Temat: Jakie leki? Do Indii

Jakie lekarstwa trzeba wziąc ze sobą do Indii?
Szczegolnie jakie na biegunke?
Łukasz C.

Łukasz C. Dystrybucja Stali

Temat: Jakie leki? Do Indii

justyna H.:
Jakie lekarstwa trzeba wziąc ze sobą do Indii?
Szczegolnie jakie na biegunke?

na biegunkę polecam laremid. poza tym dobrze mieć jakieś leki przeciwbólowe (apap itd) a najlepiej całą apteczkę (plastry na pęcherze, bandarz itd). W zależności od pory roku, w której jedziesz trzeba pomyśleć o tabletkach na malarię. Inne nie przychodzą mi do głowy, sam byłem 2 razy i nic oprócz podstawowych nie używałem (na malarię też nie brałem, ale ja byłem zimą, kiedy ryzyko jest znacznie mniejsze)
Dominika K.

Dominika K. Project Manager

Temat: Jakie leki? Do Indii

Na biegunke najlepiej antybiotyk, niech lekarz przepisze. Do tego cos przeciwgoraczkowe + na przeziebienie.
Oprocz tego jakies masci na alergie, zadrapania, wode utleniona + cos przeciwbolowego.
Ja bylam caly pazdzernik (wrocilam w nd) i bralam maloaraone, ale uwazam, ze niepotrzebnie (malo komorow).

Pozdr,
Dominika

konto usunięte

Temat: Jakie leki? Do Indii

No bez przesady..żeby na biegunkę w Indiach brać antybiotyk to naprawdę spora lekkomyślność..

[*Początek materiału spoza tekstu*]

Lemma dispatch_all_last :
  forall h es e (w : World num),
    listeners w = [("mousemove", h)] ->
    world (dispatch_all (es ++ [e])%list w) =
    with_topVertex
      (topVertexRef (world (handleMouseMove h (fst e) (snd e) w))) w.
Proof.
  intros h es e; induction es as [ | e0 rest IH]; intros w L.
  - cbn [app dispatch_all]. rewrite bind_world.
    rewrite (@dispatch_heard _ _ h e w L). reflexivity.
  - cbn [app dispatch_all]. rewrite bind_world.
    rewrite (@dispatch_heard _ _ h e0 w L).
    rewrite IH; [reflexivity | exact L].
Qed.

(** X12. When the effect runs again on the same instance, after a mount that
    went through, pointer events ending with [e] and the cleanup: the second
    run starts from the position of [e], not from (0, 1), since the ref
    outlives the effect; it draws its first frame there, and leaves exactly
    one listener, a new function object. *)
Theorem remount_redraws_last_position :
  forall canvas gl vertexShader fragmentShader shaderProgram during e
         (w : World num),
    canvas_getContext canvas "webgl" = Some gl ->
    Succeeds gl vertexShader fragmentShader shaderProgram ->
    listeners w = [] ->
    let h1 := handler_of canvas gl shaderProgram (closures w) in
    let h2 := handler_of canvas gl shaderProgram (S (closures w)) in
    let v := topVertexRef (world (handleMouseMove h1 (fst e) (snd e) w)) in
    let w1 := {| topVertexRef := v; listeners := [];
                 closures := S (closures w) |} in
    let r := remounted (Some canvas) (during ++ [e])%list w in
    value r = cleanup h2 /\
    world r = {| topVertexRef := v; listeners := [("mousemove", h2)];
                 closures := S (S (closures w)) |} /\
    (exists earlier,
       trace r = (earlier ++ trace (effect (Some canvas) w1))%list) /\
    filter is_uniform2f (trace (effect (Some canvas) w1)) =
      [uniform2f (uniformLocations_topVertex (h_programInfo h2))
                 (x v) (y v)].
Proof.
  intros canvas gl vs fs p es e w C Sc L h1 h2 v w1 r.
  assert (W1 : world ((c <- mounted (Some canvas) (es ++ [e])%list ;;
                       run_cleanup c) w) = w1 /\
               value (mounted (Some canvas) (es ++ [e])%list w) = cleanup h1).
  { rewrite bind_world, mounted_value, mounted_world.
    rewrite (@effect_succeeds _ _ canvas gl vs fs p w C Sc L).
    cbn [value world fst snd].
    fold h1.
    rewrite (@dispatch_all_last h1 es e
               {| topVertexRef := topVertexRef w;
                  listeners := [("mousemove", h1)];
                  closures := S (closures w) |} eq_refl).
    split; [ | reflexivity].
    cbn. unfold same_listener; cbn. rewrite Nat.eqb_refl. reflexivity. }
  destruct W1 as [W1 V1].
  assert (E2 := @effect_succeeds _ _ canvas gl vs fs p w1 C Sc eq_refl).
  cbn zeta in E2.
  subst r. unfold remounted.
  rewrite bind_value, bind_world, bind_trace.
  rewrite !bind_value, !bind_world, !bind_trace.
  rewrite bind_world in W1. rewrite W1.
  split; [rewrite E2; reflexivity | ].
  split; [rewrite E2; reflexivity | ].
  split; [ | rewrite E2; reflexivity].
  eexists. rewrite app_assoc. reflexivity.
Qed.

End Remount.

(** ** What is drawn *)

Section Drawn.

Context {num : Type} {NUM : JSNumber num}.

(** X17. The three vertices of a frame.  In a number system where [1 == 1] holds
    and [-1 == 1] does not, the draw call of [drawScene], reading the buffer
    that [initBuffers] uploaded through the layout that [drawScene]
    describes, hands on the uniform as the first position and the two bottom
    corners unchanged: of the uploaded geometry only the first vertex is the
    top vertex for the shader. *)
Theorem drawn_triangle :
  forall ux uy : num,
    num_eq (lit 1) (lit 1) = true ->
    num_eq (lit (-1)) (lit 1) = false ->
    Pipeline.clip_positions positions 0 3 ux uy =
    [ {| GLSL.x := ux; GLSL.y := uy; GLSL.z := lit 0; GLSL.w := lit 1 |};
      {| GLSL.x := lit (-1); GLSL.y := lit (-1);
         GLSL.z := lit 0; GLSL.w := lit 1 |};
      {| GLSL.x := lit 1; GLSL.y := lit (-1);
         GLSL.z := lit 0; GLSL.w := lit 1 |} ].
Proof.
  intros ux uy E1 E2.
  unfold Pipeline.clip_positions, positions; cbn.
  unfold GLSL.vertex_main, GLSL.vec4_of; cbn.
  rewrite E1, E2. reflexivity.
Qed.

End Drawn.

(** ** Doubles *)

Section Doubles.

Local Open Scope string_scope.

Lemma not_finite_of_spec :
  forall f : float,
    Prim2SF f = S754_nan \/ (exists s, Prim2SF f = S754_infinity s) ->
    PrimFloat.is_finite f = false.
Proof.
  intros f H. unfold PrimFloat.is_finite, PrimFloat.is_nan,
    PrimFloat.is_infinity.
  rewrite !FloatAxioms.eqb_spec, abs_spec.
  destruct H as [-> | [s ->] ]; [reflexivity | ].
  destruct s; reflexivity.
Qed.

Lemma divided_by_zero :
  forall d : float,
    let q := PrimFloat.sub (PrimFloat.mul (PrimFloat.div d (f64_lit 0))
                                          (f64_lit 2)) (f64_lit 1) in
    Prim2SF q = S754_nan \/ (exists s, Prim2SF q = S754_infinity s).
Proof.
  intros d q; subst q.
  rewrite sub_spec, mul_spec, div_spec.
  change (Prim2SF (f64_lit 0)) with (S754_zero false).
  replace (Prim2SF (f64_lit 2)) with (S754_finite false 4503599627370496 (-51))
    by (vm_compute; reflexivity).
  replace (Prim2SF (f64_lit 1)) with (S754_finite false 4503599627370496 (-52))
    by (vm_compute; reflexivity).
  destruct (Prim2SF d) as [s | s | | s m e]; cbn;
    first [left; reflexivity | right; eexists; reflexivity].
Qed.

Lemma one_minus_divided_by_zero :
  forall d : float,
    let q := PrimFloat.sub (f64_lit 1)
               (PrimFloat.mul (PrimFloat.div d (f64_lit 0)) (f64_lit 2)) in
    Prim2SF q = S754_nan \/ (exists s, Prim2SF q = S754_infinity s).
Proof.
  intros d q; subst q.
  rewrite sub_spec, mul_spec, div_spec.
  change (Prim2SF (f64_lit 0)) with (S754_zero false).
  replace (Prim2SF (f64_lit 2)) with (S754_finite false 4503599627370496 (-51))
    by (vm_compute; reflexivity).
  replace (Prim2SF (f64_lit 1)) with (S754_finite false 4503599627370496 (-52))
    by (vm_compute; reflexivity).
  destruct (Prim2SF d) as [s | s | | s m e]; cbn;
    first [left; reflexivity | right; eexists; reflexivity].
Qed.

(** X16. The handler does not guard the division.  On doubles, over a canvas of
    width 0 every pointer event leaves an x that is not a finite number
    (NaN or an infinity), and over a canvas of height 0 a y that is not;
    that value is what the renderer then sets the uniform to. *)
Theorem empty_canvas_gives_no_number :
  forall (h : Handler) (event : MouseEvent float) (rect : DOMRect float)
         (w : World float),
    let r := handleMouseMove h event rect w in
    let v := topVertexRef (world r) in
    (width (h_canvas h) = 0%Z -> PrimFloat.is_finite (x v) = false) /\
    (height (h_canvas h) = 0%Z -> PrimFloat.is_finite (y v) = false) /\
    In (uniform2f (uniformLocations_topVertex (h_programInfo h)) (x v) (y v))
       (trace r).
Proof.
  intros h event rect w r v. split; [ | split].
  - intro E. apply not_finite_of_spec.
    subst v r. cbn. rewrite E. apply divided_by_zero.
  - intro E. apply not_finite_of_spec.
    subst v r. cbn. rewrite E. apply one_minus_divided_by_zero.
  - subst v r. find_call.
Qed.

(** X15. On the 640 by 480 canvas of the component, in double arithmetic, the
    whole-pixel offsets keep their order: one pixel further right gives a
    strictly larger x and one pixel further down a strictly smaller y, so no
    two pixel columns or rows give the same coordinate. *)
Theorem binary64_pixels_keep_order :
  forall (px py : Z) (w : World float),
    (0 <= px < 640)%Z -> (0 <= py < 480)%Z ->
    let at_offset (px py : Z) :=
      let e := Sample.pointer (10 + px)%Z (20 + py)%Z in
      topVertexRef (world (handleMouseMove Sample.handler_ok
                                           (fst e) (snd e) w)) in
    PrimFloat.ltb (x (at_offset px py)) (x (at_offset (px + 1)%Z py)) = true /\
    PrimFloat.ltb (y (at_offset px (py + 1)%Z)) (y (at_offset px py)) = true.
Proof.
  intros px py w Hx Hy at_offset.
  pose (tx := fun px : Z =>
    PrimFloat.sub (PrimFloat.mul (PrimFloat.div
       (PrimFloat.sub (f64_lit (10 + px)) (f64_lit 10))
       (f64_lit 640)) (f64_lit 2)) (f64_lit 1)).
  pose (ty := fun py : Z =>
    PrimFloat.sub (f64_lit 1) (PrimFloat.mul (PrimFloat.div
       (PrimFloat.sub (f64_lit (20 + py)) (f64_lit 20))
       (f64_lit 480)) (f64_lit 2))).
  assert (Ux : Sample.upto 639 (fun px => PrimFloat.ltb (tx px) (tx (px + 1)%Z))
               = true) by (vm_compute; reflexivity).
  assert (Uy : Sample.upto 479 (fun py => PrimFloat.ltb (ty (py + 1)%Z) (ty py))
               = true) by (vm_compute; reflexivity).
  split.
  - apply (@upto_true _ 639 Ux px). lia.
  - apply (@upto_true _ 479 Uy py). lia.
Qed.

End Doubles.

(** ** The ref has one writer *)

Section OneWriter.

Context {num : Type} {NUM : JSNumber num}.

Local Open Scope gl_scope.
Local Open Scope string_scope.

(** X8. Neither the effect nor its cleanup writes the top-vertex ref, whatever
    the driver answers and whatever is registered: after a mount, failed or
    not, and after an unmount, the ref holds what it held.  Only a run of the
    handler changes it. *)
Theorem effect_and_cleanup_keep_topVertex :
  forall canvasRef_current c (w : World num),
    topVertexRef (world (effect canvasRef_current w)) = topVertexRef w /\
    topVertexRef (world (run_cleanup c w)) = topVertexRef w /\
    (forall events, listeners w = [] ->
       topVertexRef (world (dispatch_all events w)) = topVertexRef w).
Proof.
  intros cr c w. split; [ | split].
  - unfold_effect. destruct cr as [canvas | ]; cbn; [ | reflexivity].
    repeat answer; try destruct (existsb _ _); reflexivity.
  - destruct c; reflexivity.
  - intros es L. rewrite (@dispatch_all_unheard _ _ es w L). reflexivity.
Qed.

End OneWriter.

(** ** Concrete runs for the properties above *)

Section MoreRuns.

Local Open Scope string_scope.
(** X17. What an error that [gencode] raises itself tells about the run.
    (An error raised inside an emitter, by [serialize] or by the stream is
    not an outcome of this embedding, which takes those calls to return;
    the statement is about the four errors below and no others.)
    - "Emitter for X not found": the sequence holds an enabled node of
      opcode X for which no emitter is registered.
    - [out_of_range]: either a marker of the first loop lacks the connector
      or the allocation it needs, and the writer is as it was; or the first
      loop passed and a constant marker of the sequence has no allocated
      output.
    - The failed page-count assertion: all bodies were written and the
      planner made more than [KM_MAX_PAGES] pages of their headers.
    - The read of [headers[0]] outside the vector: the body loop ended
      without a single header.
    In each case but the first kind of [out_of_range], the model header is
    in the stream that the run leaves behind. *)
Theorem gencode_error_causes (context : codegen_context)
    (compute_sequence : list node) (e : error) (w : binary_writer) :
  0 <= sizeof node_header ->
  gencode G context compute_sequence = Fatal e w ->
  match e with
  | EmitterNotFound op =>
      exists n, n ∈ compute_sequence /\ runtime_opcode n = op /\
        enabled G n = true /\ g_emitters G !! op = None
  | OutOfRange =>
      (forallb (classifiable context) compute_sequence = false /\
       w = writer_ context) \/
      (forallb (classifiable context) compute_sequence = true /\
       exists n, n ∈ compute_sequence /\ is_constant_marker n = true /\
         constant_range context n = None)
  | AssertionFailed =>
      exists c mh pos w0 wb hs pages,
        gencode_prologue G context compute_sequence = Ok (c, mh, pos, w0) /\
        emit_bodies G context (cl_runtime_nodes c) w0 [] = Ok (wb, hs) /\
        plan_pages (write_array hs (set_position pos wb)) hs = Ok pages /\
        KM_MAX_PAGES < Z.of_nat (length pages)
  | IndexOutOfBounds =>
      exists c mh pos w0 wb,
        gencode_prologue G context compute_sequence = Ok (c, mh, pos, w0) /\
        emit_bodies G context (cl_runtime_nodes c) w0 [] = Ok (wb, [])
  end /\
  (forallb (classifiable context) compute_sequence = true ->
   exists c,
     classify G context compute_sequence no_nodes = Ok c /\
     forall (k : nat) b, to_bytes (make_model_header context c) !! k = Some b ->
       stream w !! (position (writer_ context) + Z.of_nat k) = Some b).
Proof.
  intros Hsz Hgen.
  destruct (classify_spec G context compute_sequence no_nodes) as [Hok Hbad].
  destruct (forallb (classifiable context) compute_sequence) eqn:Hall.
  2:{ pose proof (Hbad eq_refl) as He0.
      unfold gencode, gencode_prologue in Hgen. rewrite He0 in Hgen.
      injection Hgen as <- <-. split; [by left | discriminate]. }
  destruct (Hok eq_refl) as (c & Hc & Hcs & _). simpl in Hcs.
  unfold gencode in Hgen.
  destruct (gencode_prologue G context compute_sequence)
    as [[[[c' mh] pos] w0]|e0 w00] eqn:Hpro.
  - destruct (gencode_prologue_spec _ _ _ _ _ _ _ Hpro) as (Hc' & Hmh & Hw0 & _).
    rewrite Hc in Hc'. injection Hc' as <-.
    destruct (gencode_prologue_layout _ _ _ _ _ _ _ Hpro)
      as (const_mem & _ & _ & Hposeq & Hw0' & Hhdr & _).
    cbv [mbind result_bind] in Hgen. subst mh.
    assert (forall k b, to_bytes (make_model_header context c) !! k = Some b ->
              position (writer_ context) + Z.of_nat k < pos) as Hbelow.
    { intros k b Hk. pose proof (lookup_lt_Some _ _ _ Hk). lia. }
    destruct (emit_bodies G context (cl_runtime_nodes c) w0 [])
      as [[wb hs]|e1 w1] eqn:Hbodies.
    + rewrite write_back_paged in Hgen.
      destruct (write_pages _ hs (cl_runtime_nodes c)) as [wp|e2 w2] eqn:Hwp;
        [discriminate|].
      cbv [mbind result_bind] in Hgen. injection Hgen as <- <-.
      destruct (write_pages_fatal _ _ _ _ _ Hwp) as (-> & Hcase & Hempty).
      destruct (emit_bodies_outside _ _ _ _ _ _ _ Hbodies) as [_ Hkeep].
      split.
      * destruct Hcase as [->| ->].
        -- rewrite (Hempty eq_refl) in Hbodies. by eexists _, _, _, _, _.
        -- destruct (plan_pages (write_array hs (set_position pos wb)) hs)
             as [pages|e3 w3] eqn:Hp.
           ++ rewrite (write_pages_unfold _ _ _ _ Hp) in Hwp.
              destruct (Z.leb_spec (Z.of_nat (length pages)) KM_MAX_PAGES);
                [discriminate|].
              by eexists _, _, _, _, _, _, pages.
           ++ destruct (plan_pages_fatal _ _ _ _ Hp) as (_ & -> & ->).
              unfold write_pages in Hwp. rewrite Hp in Hwp. discriminate.
      * intros _. exists c. split; [done|].
        intros k b Hk. specialize (Hbelow k b Hk).
        unfold write_array. rewrite write_bytes_outside by (simpl; lia).
        cbn [stream set_position]. rewrite Hkeep by lia. by apply Hhdr.
    + injection Hgen as <- <-.
      destruct (emit_bodies_fatal _ _ _ _ _ _ Hbodies)
        as ((n & Hn & He & Hd & ->) & _ & Hkeep).
      split.
      * exists n.
        apply classify_runtime_nodes in Hc. simpl in Hc. rewrite Hc in Hn.
        apply list_elem_of_In, List.filter_In in Hn as [Hin Hen].
        split; [by apply list_elem_of_In|]. done.
      * intros _. exists c. split; [done|].
        intros k b Hk. specialize (Hbelow k b Hk).
        rewrite Hkeep by lia. by apply Hhdr.
  - injection Hgen as <- <-.
    unfold gencode_prologue in Hpro. rewrite Hc in Hpro.
    cbv [mbind result_bind] in Hpro.
    destruct (fill_constants _ _ _) as [const_mem|e1 w1] eqn:Hfill; [discriminate|].
    injection Hpro as <- <-.
    destruct (fill_constants_fatal _ _ _ _ _ Hfill) as [-> ->].
    destruct (fill_constants_fatal_cause _ _ _ _ _ Hfill) as (n & Hn & Hnone).
    split.
    + right. split; [done|]. exists n.
      rewrite Hcs in Hn. apply list_elem_of_In, List.filter_In in Hn as [Hin Hm].
      split; [by apply list_elem_of_In|]. split; [done|].
      by rewrite constant_range_with_writer in Hnone.
    + intros _. exists c. split; [done|].
      intros k b Hk. pose proof (lookup_lt_Some _ _ _ Hk).
      cbn [writer_ with_writer]. unfold write_array, write.
      rewrite !write_bytes_outside by (simpl; lia).
      by apply write_bytes_stored.
Qed.

End FailureFacts.

Lemma gencode_error_causes_witness :
  exists w,
    gencode sample_registry sample_context
      [sample_node 16; sample_node 3; sample_node 17]
    = Fatal (EmitterNotFound 17) w /\
    (exists n, n ∈ [sample_node 16; sample_node 3; sample_node 17] /\
       runtime_opcode n = 17 /\ enabled sample_registry n = true /\
       g_emitters sample_registry !! 17 = None) /\
    stream w !! 8 = Some Byte.x02.
Proof.
  destruct (gencode sample_registry sample_context
              [sample_node 16; sample_node 3; sample_node 17])
    as [w'|e w] eqn:Hgen; [vm_compute in Hgen; discriminate|].
  assert (e = EmitterNotFound 17) as -> by (vm_compute in Hgen; by injection Hgen).
  exists w. split; [reflexivity|].
  assert (0 <= sizeof node_header) as Hsz by (vm_compute; discriminate).
  destruct (gencode_error_causes sample_registry sample_context _ _ _ Hsz Hgen)
    as [Hcause Hhdr].
  split; [exact Hcause|].
  destruct (Hhdr eq_refl) as (c & Hc & Hbytes).
  apply (Hbytes 8%nat). vm_compute in Hc. injection Hc as <-. reflexivity.
Defined.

Prosta zasada - jeśli po 1-2 dniach brania leków typu loperamid czy nifuroksazyd nadal jest bardzo źle to warto zgłosić się do miejscowego lekarza,badanie laboratoryjne (możliwe do wykonania w każdej większejj mieścinie w Indiach) wskaże powód biegunki (np.ameba) i zapisze dobre miejscowe leki.
Ewa D.

Ewa D. Lufthansa Global
Business Services

Temat: Jakie leki? Do Indii

Równiez myślę, że sporo zależy od pory w jakiej się wyjeżdza.
Standardem sa środki przeciwbólowe/przeciwgorączkowe, na biegunkę (laremid, stoperan), antybiotyk na przeziębienie, przedmioty opatrunkowe,tabletki musujące witaminowe (osobiście pochłanaim je na wakacjach) oraz wapno.
Ja byłam w Indiach na przełomie roku i przeziębiłam sie zdrowo, bo różnice temperatur między pustynia Radżastańską, a Delhi były znaczne. Niemniej zwykłe leki na przeziebienie pomogły.

Pzdr i zycze udanego wyjazdu!
ED

Temat: Jakie leki? Do Indii

Wybieram sie 27 grudnia i jestem do 15 stycznia. Bede w Stanie Kerala w miejscowosci Amritapura.
Joanna K.

Joanna K. radca prawny

Temat: Jakie leki? Do Indii

Na biegunkę polecam Xifaxan. Leczy nie tylko skutki ale także przyczynę dolegliwości. Byłam w Indiach rok temu na przełomie września października i ten lek uważam za najlepszy. Jest na receptę, ale każdy lekarz rodzinny Ci go przepisze.
Miłej podróży!

konto usunięte

Temat: Jakie leki? Do Indii

justyna H.:
Jakie lekarstwa trzeba wziąc ze sobą do Indii?
Szczegolnie jakie na biegunke?

wzięłam listek loperamidu, a jak się skończył - podróż dłuższa - to kupiłam na miejscu i wszystko było cacy.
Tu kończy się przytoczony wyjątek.